What you should do: When you respond, restate each record exactly as it is given.

......

(** * Yatube (hw05_final): the posts application

    A shallow embedding of [yatube/posts/views.py] and
    [yatube/posts/utils.py], together with the parts of Django the views
    call: the ORM manager methods, [Paginator], [login_required],
    [cache_page] and the exception handling at the boundary of a request.

    The tables of the database are lists of rows in storage order, the
    request is a record, and a view is a computation in a small state and
    exception monad over the [World] (database, response cache, clock). *)

From Stdlib Require Import ZArith List String Ascii Bool Lia.
From Stdlib Require Import Sorting.Sorted Sorting.Permutation.
Import ListNotations.

Local Open Scope string_scope.
Local Open Scope Z_scope.

(* ===================================================================== *)
(** * Python values used by the views *)
(* ===================================================================== *)

Module Py.

(** The ASCII characters [str.strip()] treats as white space
    ([str.isspace]): tab to carriage return, the separators 28 to 31 and
    the space. *)
Definition isspace (c : ascii) : bool :=
  let n := nat_of_ascii c in
  ((9 <=? n) && (n <=? 13) || (28 <=? n) && (n <=? 32))%nat.

(** The ASCII characters [int()] skips around a literal: tab to carriage
    return and the space, not the separators 28 to 31. *)
Definition isspace_int (c : ascii) : bool :=
  let n := nat_of_ascii c in
  ((9 <=? n) && (n <=? 13) || (n =? 32))%nat.

(** The string holds ASCII characters only.  The strings of this model
    stand for Python's [str] on these; what Python does with other
    characters (it reads the decimal digits and the spaces of every
    script) is outside the model, and the statements that depend on how
    a string is read as an integer ask for an ASCII string. *)
Fixpoint is_ascii (s : string) : bool :=
  match s with
  | EmptyString => true
  | String c s' => (nat_of_ascii c <? 128)%nat && is_ascii s'
  end.

Definition digit_of (c : ascii) : option Z :=
  let n := Z.of_nat (nat_of_ascii c) in
  if (48 <=? n) && (n <=? 57) then Some (n - 48) else None.

Fixpoint lstrip (s : string) : string :=
  match s with
  | String c s' => if isspace c then lstrip s' else s
  | EmptyString => EmptyString
  end.

Fixpoint rstrip (s : string) : string :=
  match s with
  | EmptyString => EmptyString
  | String c s' =>
      match rstrip s' with
      | EmptyString => if isspace c then EmptyString else String c EmptyString
      | t => String c t
      end
  end.

Definition strip (s : string) : string := rstrip (lstrip s).

(** The digits of a decimal literal, most significant first.  A single
    underscore is allowed between two digits; [after_digit] tells
    whether the previous character was a digit. *)
Fixpoint digits (after_digit : bool) (acc : Z) (s : string) : option Z :=
  match s with
  | EmptyString => if after_digit then Some acc else None
  | String c s' =>
      match digit_of c with
      | Some d => digits true (10 * acc + d) s'
      | None =>
          if (c =? "_")%char && after_digit
          then match s' with
               | String c' _ =>
                   match digit_of c' with
                   | Some _ => digits false acc s'
                   | None => None
                   end
               | EmptyString => None
               end
          else None
      end
  end.

Fixpoint lskip (s : string) : string :=
  match s with
  | String c s' => if isspace_int c then lskip s' else s
  | EmptyString => EmptyString
  end.

Fixpoint rskip (s : string) : string :=
  match s with
  | EmptyString => EmptyString
  | String c s' =>
      match rskip s' with
      | EmptyString => if isspace_int c then EmptyString else String c EmptyString
      | t => String c t
      end
  end.

(** The number of decimal digits in a string. *)
Fixpoint count_digits (s : string) : Z :=
  match s with
  | EmptyString => 0
  | String c s' =>
      match digit_of c with
      | Some _ => 1 + count_digits s'
      | None => count_digits s'
      end
  end.

(** [sys.get_int_max_str_digits()], at its default. *)
Definition int_max_str_digits : Z := 4300.

(** [int(s)] for a [str] of ASCII characters: [None] is [ValueError].
    White space around the literal is skipped, a sign may come first, and
    a literal of more digits than [int_max_str_digits] is refused. *)
Definition int (s : string) : option Z :=
  let t := rskip (lskip s) in
  if count_digits t >? int_max_str_digits then None
  else match t with
       | String "-" t' => option_map Z.opp (digits false 0 t')
       | String "+" t' => digits false 0 t'
       | _ => digits false 0 t
       end.

(** [math.ceil(a / b)] for integers [a >= 0] and [b > 0]; the one divisor
    the views pass is [POSTS_COUNT].  For [b = 0] Python raises
    [ZeroDivisionError], which is not modelled. *)
Definition ceil_div (a b : Z) : Z := (a + b - 1) / b.

(** [l[bottom:top]] for [0 <= bottom]. *)
Definition slice {A} (l : list A) (bottom top : Z) : list A :=
  firstn (Z.to_nat (top - bottom)) (skipn (Z.to_nat bottom) l).

End Py.

(** [QueryDict]: the parsed query string or form body.  [get] returns the
    last value given for the key. *)
Definition QueryDict := list (string * string).

Fixpoint QueryDict_get (d : QueryDict) (k : string) : option string :=
  match d with
  | [] => None
  | (k', v) :: d' =>
      match QueryDict_get d' k with
      | Some v' => Some v'
      | None => if String.eqb k' k then Some v else None
      end
  end.

(** Python truth of a dictionary: [d or None]. *)
Definition or_None (d : QueryDict) : option QueryDict :=
  match d with [] => None | _ => Some d end.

......

Your solution:
(** * Yatube (hw05_final): the posts application

    A shallow embedding of [yatube/posts/views.py] and
    [yatube/posts/utils.py], together with the parts of Django the views
    call: the ORM manager methods, [Paginator], [login_required],
    [cache_page] and the exception handling at the boundary of a request.

    The tables of the database are lists of rows in storage order, the
    request is a record, and a view is a computation in a small state and
    exception monad over the [World] (database, response cache, clock). *)

From Stdlib Require Import ZArith List String Ascii Bool Lia.
From Stdlib Require Import Sorting.Sorted Sorting.Permutation.
Import ListNotations.

Local Open Scope string_scope.
Local Open Scope Z_scope.

(* ===================================================================== *)
(** * Python values used by the views *)
(* ===================================================================== *)

Module Py.

(** The ASCII characters [str.strip()] treats as white space
    ([str.isspace]): tab to carriage return, the separators 28 to 31 and
    the space. *)
Definition isspace (c : ascii) : bool :=
  let n := nat_of_ascii c in
  ((9 <=? n) && (n <=? 13) || (28 <=? n) && (n <=? 32))%nat.

(** The ASCII characters [int()] skips around a literal: tab to carriage
    return and the space, not the separators 28 to 31. *)
Definition isspace_int (c : ascii) : bool :=
  let n := nat_of_ascii c in
  ((9 <=? n) && (n <=? 13) || (n =? 32))%nat.

(** The string holds ASCII characters only.  The strings of this model
    stand for Python's [str] on these; what Python does with other
    characters (it reads the decimal digits and the spaces of every
    script) is outside the model, and the statements that depend on how
    a string is read as an integer ask for an ASCII string. *)
Fixpoint is_ascii (s : string) : bool :=
  match s with
  | EmptyString => true
  | String c s' => (nat_of_ascii c <? 128)%nat && is_ascii s'
  end.

Definition digit_of (c : ascii) : option Z :=
  let n := Z.of_nat (nat_of_ascii c) in
  if (48 <=? n) && (n <=? 57) then Some (n - 48) else None.

Fixpoint lstrip (s : string) : string :=
  match s with
  | String c s' => if isspace c then lstrip s' else s
  | EmptyString => EmptyString
  end.

Fixpoint rstrip (s : string) : string :=
  match s with
  | EmptyString => EmptyString
  | String c s' =>
      match rstrip s' with
      | EmptyString => if isspace c then EmptyString else String c EmptyString
      | t => String c t
      end
  end.

Definition strip (s : string) : string := rstrip (lstrip s).

(** The digits of a decimal literal, most significant first.  A single
    underscore is allowed between two digits; [after_digit] tells
    whether the previous character was a digit. *)
Fixpoint digits (after_digit : bool) (acc : Z) (s : string) : option Z :=
  match s with
  | EmptyString => if after_digit then Some acc else None
  | String c s' =>
      match digit_of c with
      | Some d => digits true (10 * acc + d) s'
      | None =>
          if (c =? "_")%char && after_digit
          then match s' with
               | String c' _ =>
                   match digit_of c' with
                   | Some _ => digits false acc s'
                   | None => None
                   end
               | EmptyString => None
               end
          else None
      end
  end.

Fixpoint lskip (s : string) : string :=
  match s with
  | String c s' => if isspace_int c then lskip s' else s
  | EmptyString => EmptyString
  end.

Fixpoint rskip (s : string) : string :=
  match s with
  | EmptyString => EmptyString
  | String c s' =>
      match rskip s' with
      | EmptyString => if isspace_int c then EmptyString else String c EmptyString
      | t => String c t
      end
  end.

(** The number of decimal digits in a string. *)
Fixpoint count_digits (s : string) : Z :=
  match s with
  | EmptyString => 0
  | String c s' =>
      match digit_of c with
      | Some _ => 1 + count_digits s'
      | None => count_digits s'
      end
  end.

(** [sys.get_int_max_str_digits()], at its default. *)
Definition int_max_str_digits : Z := 4300.

(** [int(s)] for a [str] of ASCII characters: [None] is [ValueError].
    White space around the literal is skipped, a sign may come first, and
    a literal of more digits than [int_max_str_digits] is refused. *)
Definition int (s : string) : option Z :=
  let t := rskip (lskip s) in
  if count_digits t >? int_max_str_digits then None
  else match t with
       | String "-" t' => option_map Z.opp (digits false 0 t')
       | String "+" t' => digits false 0 t'
       | _ => digits false 0 t
       end.

(** [math.ceil(a / b)] for integers [a >= 0] and [b > 0]; the one divisor
    the views pass is [POSTS_COUNT].  For [b = 0] Python raises
    [ZeroDivisionError], which is not modelled. *)
Definition ceil_div (a b : Z) : Z := (a + b - 1) / b.

(** [l[bottom:top]] for [0 <= bottom]. *)
Definition slice {A} (l : list A) (bottom top : Z) : list A :=
  firstn (Z.to_nat (top - bottom)) (skipn (Z.to_nat bottom) l).

End Py.

(** [QueryDict]: the parsed query string or form body.  [get] returns the
    last value given for the key. *)
Definition QueryDict := list (string * string).

Fixpoint QueryDict_get (d : QueryDict) (k : string) : option string :=
  match d with
  | [] => None
  | (k', v) :: d' =>
      match QueryDict_get d' k with
      | Some v' => Some v'
      | None => if String.eqb k' k then Some v else None
      end
  end.

(** Python truth of a dictionary: [d or None]. *)
Definition or_None (d : QueryDict) : option QueryDict :=
  match d with [] => None | _ => Some d end.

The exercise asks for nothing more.